Shortly before Congress adjourned last month, the Federal Transit Administration sent Congress formal notification that FTA intends to sign a full funding grant agreement (FFGA) with Sound Transit promising to provide $790 million in past and future federal appropriations towards the construction of a 7.8-mile light rail extension of the Red Line from Angle Lake (just south of Sea-Tac Airport) moving southwards to Federal Way. Total project cost will be $3.2 billion.

Federal law requires FTA to notify Congress no less than 30 days before executing a FFGA with a transit agency, and the 30-day notice was sent up to the Hill on December 13, so the agreement should be signed on or shortly after January 12. This is a bit of a fait accompli – as part of the funding plan for the Federal Way project, the U.S. Department of Transportation already closed on a $629.5 million TIFIA loan to Sound Transit, to be repaid from dedicated Seattle-area sales tax revenues.

Sound Transit is the only state or local government to date that has entered into a “master credit agreement” for TIFIA with USDOT. The agreement executed in December 2016 called for four individual TIFIA loans (for the Federal Way, Lynnwood Link, Northgate Link, and O&M Facility East projects) totaling $2.0 billion. At the time, Sound Transit predicted that negotiating one big TIFIA credit agreement would save the agency $200-300 million in long-term borrowing costs.

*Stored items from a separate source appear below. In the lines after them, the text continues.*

(** ** The configuration loader: failures *)

(** C3.  Whatever makes a call fail, the caller receives a [CustomException]
    with the message "Failed to load configuration file" and, as its second
    argument, the very exception that stopped the body; nothing else escapes.
    This covers a path with no entry, a path that cannot be examined, a
    directory, a file that cannot be read and a text the YAML loader rejects. *)
Theorem load_config_raises_only_the_wrapped_error
  (safe_load : string -> exception + yaml) (w : World)
  (config_path : option string) (log : Log) :
  (forall e log',
      load_config safe_load w config_path log = (inl e, log') ->
      exists cause,
        e = CustomException "Failed to load configuration file" cause /\
        fst (load_config_body safe_load w config_path log) = inl cause) /\
  (forall cause log1,
      load_config_body safe_load w config_path log = (inl cause, log1) ->
      fst (load_config safe_load w config_path log)
      = inl (CustomException "Failed to load configuration file" cause)) /\
  (forall path,
      resolve_config_path w config_path log = (inr path, log) ->
      (fs w (to_str path) = NoEntry ->
       fst (load_config safe_load w config_path log)
       = inl (CustomException "Failed to load configuration file"
                (FileNotFoundError ("Config file not found: " ++ to_str path)))) /\
      (forall e, fs w (to_str path) = Inaccessible e ->
                 fst (load_config safe_load w config_path log)
                 = inl (CustomException "Failed to load configuration file" e)) /\
      (fs w (to_str path) = Directory ->
       fst (load_config safe_load w config_path log)
       = inl (CustomException "Failed to load configuration file" (is_a_directory path))) /\
      (forall e, fs w (to_str path) = RegularFile (inl e) ->
                 fst (load_config safe_load w config_path log)
                 = inl (CustomException "Failed to load configuration file" e)) /\
      (forall text e, fs w (to_str path) = RegularFile (inr text) ->
                      safe_load text = inl e ->
                      fst (load_config safe_load w config_path log)
                      = inl (CustomException "Failed to load configuration file" e))).
Proof.
  split; [|split].
  - intros e log' H.
    destruct (load_facts.load_failure_cases safe_load w config_path log e log' H)
      as [cause [He [Hbody _]]].
    exists cause. split; assumption.
  - intros cause log1 Hbody.
    pose proof (load_facts.load_config_wraps_body safe_load w config_path log) as Hw.
    rewrite Hbody in Hw. rewrite Hw. reflexivity.
  - intros path Hpath. repeat split.
    + intros Hfs. now rewrite (load_facts.load_missing safe_load w config_path log path Hpath Hfs).
    + intros e Hfs.
      now rewrite (load_facts.load_inaccessible safe_load w config_path log path Hpath e Hfs).
    + intros Hfs.
      now rewrite (load_facts.load_directory safe_load w config_path log path Hpath Hfs).
    + intros e Hfs.
      now rewrite (load_facts.load_unreadable safe_load w config_path log path Hpath e Hfs).
    + intros text e Hfs Hdoc.
      now rewrite (load_facts.load_malformed safe_load w config_path log path Hpath text e Hfs Hdoc).
Qed.

Lemma load_config_raises_only_the_wrapped_error_witness :
  fst (load_config Scenario.documents (Scenario.world Scenario.unset)
                   (Some "config/broken.yaml") [])
  = inl (CustomException "Failed to load configuration file"
           (YAMLError "could not parse the document")) /\
  fst (load_config Scenario.documents (Scenario.world Scenario.unset)
                   (Some "/etc/secret.yaml") [])
  = inl (CustomException "Failed to load configuration file"
           (PermissionError "[Errno 13] Permission denied: '/etc/secret.yaml'")).
Proof.
  split.
  - destruct (load_config_raises_only_the_wrapped_error Scenario.documents
                (Scenario.world Scenario.unset) (Some "config/broken.yaml") [])
      as [_ [_ Hkinds]].
    destruct (Hkinds (truediv Scenario.src_dir (parse "config/broken.yaml")) eq_refl)
      as [_ [_ [_ [_ Hyaml]]]].
    apply (Hyaml "a: [1"); reflexivity.
  - destruct (load_config_raises_only_the_wrapped_error Scenario.documents
                (Scenario.world Scenario.unset) (Some "/etc/secret.yaml") [])
      as [_ [_ Hkinds]].
    destruct (Hkinds (parse "/etc/secret.yaml") eq_refl) as [_ [_ [_ [Hread _]]]].
    apply Hread. reflexivity.
Defined.

(** C4, as amended.  A failing call adds to the log exactly one error call
    "Failed to load configuration", as its last call before the wrapped error
    is raised.  When nothing exists at the resolved path, one error call
    "Configuration file not found:" naming that path precedes it, so that two
    error calls are logged; any other failure logs one. *)
Theorem load_config_logs_each_failure
  (safe_load : string -> exception + yaml) (w : World)
  (config_path : option string) (log : Log) (e : exception) (log' : Log) :
  load_config safe_load w config_path log = (inl e, log') ->
  exists cause events,
    e = CustomException "Failed to load configuration file" cause /\
    log' = (log ++ events)%list /\
    count_event "Failed to load configuration" events = 1 /\
    match missing_file w config_path log with
    | Some path =>
        events = [not_found path; failed cause] /\
        count_event "Configuration file not found:" events = 1 /\
        count_errors events = 2
    | None =>
        events = [failed cause] /\
        count_event "Configuration file not found:" events = 0 /\
        count_errors events = 1
    end.
Proof.
  intros H.
  destruct (load_facts.load_failure_cases safe_load w config_path log e log' H)
    as [cause [He [_ Hlog]]].
  destruct (missing_file w config_path log) as [path|].
  - destruct Hlog as [Hcause Hlog].
    exists cause, [not_found path; failed cause]. repeat split; auto.
  - exists cause, [failed cause]. repeat split; auto.
Qed.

The TIFIA loan for Federal Way closed last month. The whole process was delayed a bit due to uncertainty over how the November 2019 ballot measure (Initiative 976) repealing local car tax increases for Sound Transit would affect the project. Sound Transit says they have provided FTA with the results of “stress tests” showing that no matter how the courts interpret Initiative 976, the funding stream for Federal Way will not be affected.

Of the $790 million in appropriations for Federal Way that are promised by the grant agreement, $100 million was appropriated by Congress in fiscal 2019 and was already allocated by FTA towards the project. The just-enacted FY 2020 appropriations act provided $1.46 billion for ongoing and future “new start” Capital Investment Grant (CIG) projects, of which another $100 million is expected to be allocated towards Federal Way, and on and on for five years after that.

After the Federal Way extension is completed, the eventual plan is for Sound Transit to extend the Red Line southwards to connect with Tacoma and provide a direct light rail connection between Tacoma and Seattle. (Ed. Note: After this article was published, we were informed that they aren’t going to call it the Red Line anymore.)

Federal Way will represent the fifth major multi-year FFGA signed by the Trump Administration from the FTA CIG program to date, following the Caltrain Peninsula Corridor electrification project (May 2017), Maryland Purple Line (August 2017), Santa Ana streetcar (November 2018) and Seattle Lynnwood Link (December 2018) projects. (These are in addition to 20 one-off “small start” CIG projects.)

The last CIG update from FTA (October 2019) indicated that four more multi-year FFGAs were “anticipated for execution” in the coming months – Federal Way, plus the third and final segment of the Los Angeles Purple Line Westside extension, the Phoenix Valley Metro South Central light rail extension, and the San Francisco Transbay Corridor core capacity increase project.

The Federal Way project managed to receive a “high” rating from the career FTA staff for its local financial commitment – the highest on the five-point rating scale. Comparing Federal Way with four of the other projects in the Engineering phase of the new start program (L.A. Westside, Phoenix South Central, and the two Minneapolis projects) can shed some light on what kinds of financial plans get high versus medium-high and medium local financial commitment ratings. (The Phoenix plan is in flux – after the last rating shown below (Nov. 2018), they wrote to FTA to ask to amend their plan to lower the CIG share from 49.5 percent of project cost to 39.4 percent, but we don’t have the rest of that plan.)

The table also adds the Hudson River Tunnel (not yet in the Engineering phase, but still mired in the Project Development phase) in its 2018 financial plan, which managed to get a “Low” rating from the FTA career staff on its local financial commitment, for comparison.

(The Hudson Tunnel sponsors amended their financial plan in August 2019, dropping the size of the CIG grant request to $5.339 billion and dropping the overall project cost to $12.127 billion. We will see next month if this was enough to get the rating increased from “low.”)

(This article was amended after original publication to clarify the timing of the closing of the TIFIA loan.)